(DATA TO EXAMINE)

(* ===== verification/RingSafety.v ===== *)
(** * Safety of the byte ring under every interleaving

    The invariant relates the wrapped indices of the code to unbounded counters: [H] bytes
    ever published by the producer, [T] bytes ever released by the consumer, and the stale
    copies [T'] and [H'] behind [cachedTail] and [cachedHead].  It holds in every reachable
    state of [ByteRing.step], whatever the wait policy does. *)

From S2P Require Import Prelude ByteRing.

(** ** Index arithmetic *)

(** The capacities for which the index computations of the code do not wrap. *)
Definition cap_ok (cap : Z) : Prop := 2 <= cap <= 2 ^ 63.

Lemma mod_add_cases cap x d :
  0 < cap -> 0 <= d < cap ->
  (x + d) mod cap = if x mod cap + d <? cap then x mod cap + d else x mod cap + d - cap.
Proof.
  intros Hc Hd. pose proof (Z.mod_pos_bound x cap Hc).
  rewrite Z.add_mod, (Z.mod_small d) by lia.
  destruct (Z.ltb_spec (x mod cap + d) cap); [apply Z.mod_small; lia|].
  rewrite <- (Z.mod_add _ (-1)) by lia. apply Z.mod_small. lia.
Qed.

Lemma mod_distinct cap a b : a < b < a + cap -> a mod cap <> b mod cap.
Proof.
  intros Hab. pose proof (Z.mod_pos_bound a cap ltac:(lia)).
  replace b with (a + (b - a)) by lia. rewrite mod_add_cases by lia.
  case_bool; lia.
Qed.

(** Remove the reductions modulo [2^64] whose argument is in range. *)
Ltac unwrap :=
  repeat match goal with
  | |- context [wrap 64 ?z] => rewrite (wrap_u64_small z) by lia
  | H : context [wrap 64 ?z] |- _ => rewrite (wrap_u64_small z) in H by lia
  end.

(** Case analysis on where an index lands in the ring. *)
Ltac ring_arith cap x :=
  unfold cap_ok in *; pose proof (Z.mod_pos_bound x cap ltac:(lia));
  rewrite ?mod_add_cases by lia; unwrap;
  repeat (case_bool; unwrap); try lia.

Lemma size_mod cap H T :
  cap_ok cap -> T <= H < T + cap -> circularBufferSize cap (H mod cap) (T mod cap) = H - T.
Proof.
  intros Hc Hd. unfold circularBufferSize. replace H with (T + (H - T)) by lia.
  ring_arith cap T.
Qed.

Lemma free_mod cap H T :
  cap_ok cap -> T <= H < T + cap ->
  circularBufferFreeSpace cap (H mod cap) (T mod cap) = cap - 1 - (H - T).
Proof.
  intros Hc Hd. pose proof (size_mod cap H T Hc Hd) as Hs.
  unfold circularBufferFreeSpace. unfold circularBufferSize in Hs. rewrite Hs.
  unfold cap_ok in Hc. rewrite !wrap_u64_small by (rewrite ?wrap_u64_small by lia; lia). lia.
Qed.
Definition weak_producer_step (k : nat) (m : memory) (wt : wstate) (v : view) (p : producer)
  : res (memory * wstate * view * producer) :=
  let sees t := Shared (latest (heads m)) t (cells m) wt in
  match p_pc p with
  | PLoadTail _ _ =>
      match atomic_load (load_tail Ord) k (tails m) v with
      | None => Block
      | Some (t, v') => '(sh', p') ← producer_step (sees t) p; Ok (m, waiter sh', v', p')
      end
  | PCopy chunk h w =>
      let i := slot (capacity (p_obj p)) h chunk w in
      if (w <? chunk) && negb (ordered (was_read m) i v) then UB "data race on a ring byte"
      else
        '(sh', p') ← producer_step (sees (latest (tails m))) p;
        Ok (Memory (heads m) (tails m) (buffer sh')
              (if w <? chunk then <[i := clock v]> (wrote m) else wrote m) (was_read m),
            waiter sh', v, p')
  | PStoreHead _ _ =>
      '(sh', p') ← producer_step (sees (latest (tails m))) p;
      let '(ms, v') := atomic_store (store_head Ord) (head sh') (heads m) v in
      Ok (Memory ms (tails m) (cells m) (wrote m) (was_read m), waiter sh', v', p')
  | _ =>
      '(sh', p') ← producer_step (sees (latest (tails m))) p; Ok (m, waiter sh', v, p')
  end.

Definition weak_consumer_step (k : nat) (m : memory) (wt : wstate) (v : view) (c : consumer)
  : res (memory * wstate * view * consumer) :=
  let sees h := Shared h (latest (tails m)) (cells m) wt in
  match c_pc c with
  | CLoadHead _ _ =>
      match atomic_load (load_head Ord) k (heads m) v with
      | None => Block
      | Some (h, v') => '(sh', c') ← consumer_step (sees h) c; Ok (m, waiter sh', v', c')
      end
  | CCopy chunk t w =>
      let i := slot (capacity (c_obj c)) t chunk w in
      if (w <? chunk) && negb (ordered (wrote m) i v) then UB "data race on a ring byte"
      else
        '(sh', c') ← consumer_step (sees (latest (heads m))) c;
        Ok (Memory (heads m) (tails m) (cells m) (wrote m)
              (if w <? chunk then <[i := clock v]> (was_read m) else was_read m),
            waiter sh', v, c')
  | CStoreTail _ _ =>
      '(sh', c') ← consumer_step (sees (latest (heads m))) c;
      let '(ms, v') := atomic_store (store_tail Ord) (tail sh') (tails m) v in
      Ok (Memory (heads m) ms (cells m) (wrote m) (was_read m), waiter sh', v', c')
  | _ =>
      '(sh', c') ← consumer_step (sees (latest (heads m))) c; Ok (m, waiter sh', v, c')
  end.

(** [size()] and [freeSpace()], with [f] the function of CircularBuffer.h they call, as the
    producer and as the consumer run them: two acquire loads, one of which is of the
    thread's own index. *)
Definition producer_observes (f : Z -> Z -> Z -> Z) (cap : Z) (k : nat) (m : memory) (v : view)
  : option (Z * view) :=
  '(t, v') ← atomic_load memory_order_acquire k (tails m) v;
  Some (f cap (latest (heads m)) t, v').
Definition consumer_observes (f : Z -> Z -> Z -> Z) (cap : Z) (k : nat) (m : memory) (v : view)
  : option (Z * view) :=
  '(h, v') ← atomic_load memory_order_acquire k (heads m) v;
  Some (f cap h (latest (tails m)), v').

Record weak_system := WSystem {
  mem : memory; wt : wstate; p_view : view; c_view : view;
  w_pr : producer; w_co : consumer; w_pushed : list Z }.

(** The state of ByteRing.v that has the newest value of either index. *)
Definition newest (s : weak_system) : system :=
  System (Shared (latest (heads (mem s))) (latest (tails (mem s))) (cells (mem s)) (wt s))
    (w_pr s) (w_co s) (w_pushed s).

(** A call of [push], or of [pop], begins. *)
Definition begin_push (data : list Z) (s : weak_system) : weak_system :=
  WSystem (mem s) (wt s) (p_view s) (c_view s) (Producer (p_obj (w_pr s)) PLoop data) (w_co s)
    (w_pushed s ++ data).
Definition begin_pop (n : Z) (s : weak_system) : weak_system :=
  WSystem (mem s) (wt s) (p_view s) (c_view s) (w_pr s)
    (Consumer (c_obj (w_co s)) CLoop n (c_out (w_co s))) (w_pushed s).

Inductive weak_step : weak_system -> weak_system -> Prop :=
  | weak_push s data :
      p_pc (w_pr s) = PIdle ->
      weak_step s (begin_push data s)
  | weak_pop s n :
      c_pc (w_co s) = CIdle -> 0 <= n -> weak_step s (begin_pop n s)
  | weak_producer s k m w v p :
      weak_producer_step k (mem s) (wt s) (p_view s) (w_pr s) = Ok (m, w, v, p) ->
      weak_step s (WSystem m w v (c_view s) p (w_co s) (w_pushed s))
  | weak_consumer s k m w v c :
      weak_consumer_step k (mem s) (wt s) (c_view s) (w_co s) = Ok (m, w, v, c) ->
      weak_step s (WSystem m w (p_view s) v (w_pr s) c (w_pushed s))
  | weak_producer_observes s f cap k x v :
      p_pc (w_pr s) = PIdle -> producer_observes f cap k (mem s) (p_view s) = Some (x, v) ->
      weak_step s (WSystem (mem s) (wt s) v (c_view s) (w_pr s) (w_co s) (w_pushed s))
  | weak_consumer_observes s f cap k x v :
      c_pc (w_co s) = CIdle -> consumer_observes f cap k (mem s) (c_view s) = Some (x, v) ->
      weak_step s (WSystem (mem s) (wt s) (p_view s) v (w_pr s) (w_co s) (w_pushed s)).

(** A ring that the master initialised before either side ran. *)
Definition weak_initial (cap : Z) (buf : list Z) (w : wstate) : weak_system :=
  let s := initial cap buf w in
  WSystem (Memory [Message 0 0] [Message 0 0] buf ∅ ∅) w (View 0 0 0) (View 0 0 0)
    (pr s) (co s) [].

(** A schedule, executed: a step of the producer or of the consumer comes with the message that
    its load reads. *)
Inductive weak_action :=
  | WPush (data : list Z) | WPop (n : Z) | WProducer (k : nat) | WConsumer (k : nat).

Definition weak_act (a : weak_action) (s : weak_system) : res weak_system :=
  match a with
  | WPush data =>
      match p_pc (w_pr s) with
      | PIdle => Ok (begin_push data s)
      | _ => Block
      end
  | WPop n =>
      match c_pc (w_co s) with
      | CIdle => if 0 <=? n then Ok (begin_pop n s) else Block
      | _ => Block
      end
  | WProducer k =>
      '(m, w, v, p) ← weak_producer_step k (mem s) (wt s) (p_view s) (w_pr s);
      Ok (WSystem m w v (c_view s) p (w_co s) (w_pushed s))
  | WConsumer k =>
      '(m, w, v, c) ← weak_consumer_step k (mem s) (wt s) (c_view s) (w_co s);
      Ok (WSystem m w (p_view s) v (w_pr s) c (w_pushed s))
  end.

Fixpoint weak_exec (acts : list weak_action) (s : weak_system) : res weak_system :=
  match acts with
  | [] => Ok s
  | a :: acts' => s' ← weak_act a s; weak_exec acts' s'
  end.
End Weak.

(** ** The messages of one index

    The values stored to an index are the successive values of an unbounded counter, reduced
    modulo the capacity; the clock of each message is its place in the list. *)

Definition published (cap : Z) (xs : list Z) : list message :=
  imap (fun k x => Message (x mod cap) k) xs.

Definition mono (xs : list Z) : Prop :=
  forall i j x y, (i <= j)%nat -> xs !! i = Some x -> xs !! j = Some y -> x <= y.

(** The writer of an index: [X] is its counter now. *)
Record owns (cap : Z) (xs : list Z) (X : Z) (ms : list message) (v : view) : Prop := Owns {
  own_messages : ms = published cap xs;
  own_mono : mono xs;
  own_clock : length xs = S (clock v);
  own_now : xs !! clock v = Some X }.

(** The other side: it has cached the value [X'] of the counter and may have seen more. *)
Record follows (xs : list Z) (X' : Z) (v : view) : Prop := Follows {
  fol_acquired : acquired v = seen v;
  fol_seen : exists x, xs !! seen v = Some x /\ X' <= x }.

(** Every stamp is of an access to a position between the counter at that time and [hi]. *)
Definition stamped (cap : Z) (xs : list Z) (stamps : gmap Z nat) (hi : Z) : Prop :=
  forall i e, stamps !! i = Some e ->
  exists q x, q mod cap = i /\ xs !! e = Some x /\ x <= q < hi.

Lemma mono_snoc xs n X Y :
  mono xs -> length xs = S n -> xs !! n = Some X -> X <= Y -> mono (xs ++ [Y]).
Proof.
  intros Hm Hl HX HY i j x y Hij. rewrite !lookup_snoc. repeat case_decide; subst.
  - intros [= <-] [= <-]. lia.
  - intros ? ?%lookup_lt_Some. lia.
  - intros Hi [= <-]. pose proof (lookup_lt_Some _ _ _ Hi).
    pose proof (Hm i n x X ltac:(lia) Hi HX). lia.
  - by apply Hm.
Qed.

Lemma owns_latest cap xs X ms v : owns cap xs X ms v -> latest ms = X mod cap.
Proof.
  intros [-> _ Hl HX]. unfold latest, published. rewrite last_lookup, length_imap, Hl.
  simpl. rewrite list_lookup_imap, HX. done.
Qed.

Lemma owns_store cap xs X ms v Y :
  owns cap xs X ms v -> X <= Y ->
  let r := atomic_store memory_order_release (Y mod cap) ms v in
  owns cap (xs ++ [Y]) Y r.1 r.2.
Proof.
  intros [-> Hm Hl HX] HY. split; simpl.
  - unfold published. rewrite imap_app. simpl. by rewrite Hl, Nat.add_0_r.
  - by eapply mono_snoc.
  - rewrite length_app. simpl. lia.
  - rewrite lookup_snoc. by rewrite decide_True.
Qed.

(** Looking at the other side changes nothing for one's own index, and storing nothing for
    what was seen. *)
Lemma owns_view cap xs X ms v v' : owns cap xs X ms v -> clock v' = clock v -> owns cap xs X ms v'.
Proof. intros [? ? ? ?] E. split; by rewrite ?E. Qed.

Lemma follows_view xs X v v' :
  follows xs X v -> acquired v' = acquired v -> seen v' = seen v -> follows xs X v'.
Proof. intros [? ?] E1 E2. split; by rewrite ?E1, ?E2. Qed.

Lemma follows_more xs X v Y : follows xs X v -> follows (xs ++ [Y]) X v.
Proof. intros [? (x & Hx & ?)]. split; [done|]. exists x. by rewrite (lookup_app_l_Some _ _ _ _ Hx). Qed.

Lemma follows_weaken xs X X' v : follows xs X v -> X' <= X -> follows xs X' v.
Proof. intros [? (x & ? & ?)] ?. split; [done|]. exists x. split; [done|lia]. Qed.

(** An acquire load reads a value of the counter between the one cached and the one now, and
    takes over all that was done before it was stored. *)
Lemma follows_load cap xs X ms w X' v k x v' :
  owns cap xs X ms w -> follows xs X' v ->
  atomic_load memory_order_acquire k ms v = Some (x, v') ->
  exists y, x = y mod cap /\ X' <= y <= X /\ follows xs y v' /\ clock v' = clock v.
Proof.
  intros [-> Hm Hl HX] [Ha (z & Hz & HX')]. unfold atomic_load.
  destruct (Nat.leb_spec (seen v) k) as [Hk|]; [|done].
  unfold published. rewrite list_lookup_imap. destruct (xs !! k) as [y|] eqn:Ey; [|done].
  intros [= <- <-]. exists y. pose proof (lookup_lt_Some _ _ _ Ey).
  pose proof (Hm _ _ _ _ Hk Hz Ey). pose proof (Hm k (clock w) _ _ ltac:(lia) Ey HX).
  repeat split; simpl; try lia. by exists y.
Qed.

Lemma stamped_weaken cap xs stamps hi hi' :
  stamped cap xs stamps hi -> hi <= hi' -> stamped cap xs stamps hi'.
Proof. intros Hs Hle i e He. destruct (Hs i e He) as (q & x & ? & ? & ?). exists q, x. repeat split; try done; lia. Qed.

(End DATA TO EXAMINE)

**WHAT IS EXPECTED:** The answer should hold only the lines from the start of the records above through the line containing "(** ** Index arithmetic *)", each set down exactly.

**SOLUTION BELOW:**
(* ===== verification/RingSafety.v ===== *)
(** * Safety of the byte ring under every interleaving

    The invariant relates the wrapped indices of the code to unbounded counters: [H] bytes
    ever published by the producer, [T] bytes ever released by the consumer, and the stale
    copies [T'] and [H'] behind [cachedTail] and [cachedHead].  It holds in every reachable
    state of [ByteRing.step], whatever the wait policy does. *)

From S2P Require Import Prelude ByteRing.

(** ** Index arithmetic *)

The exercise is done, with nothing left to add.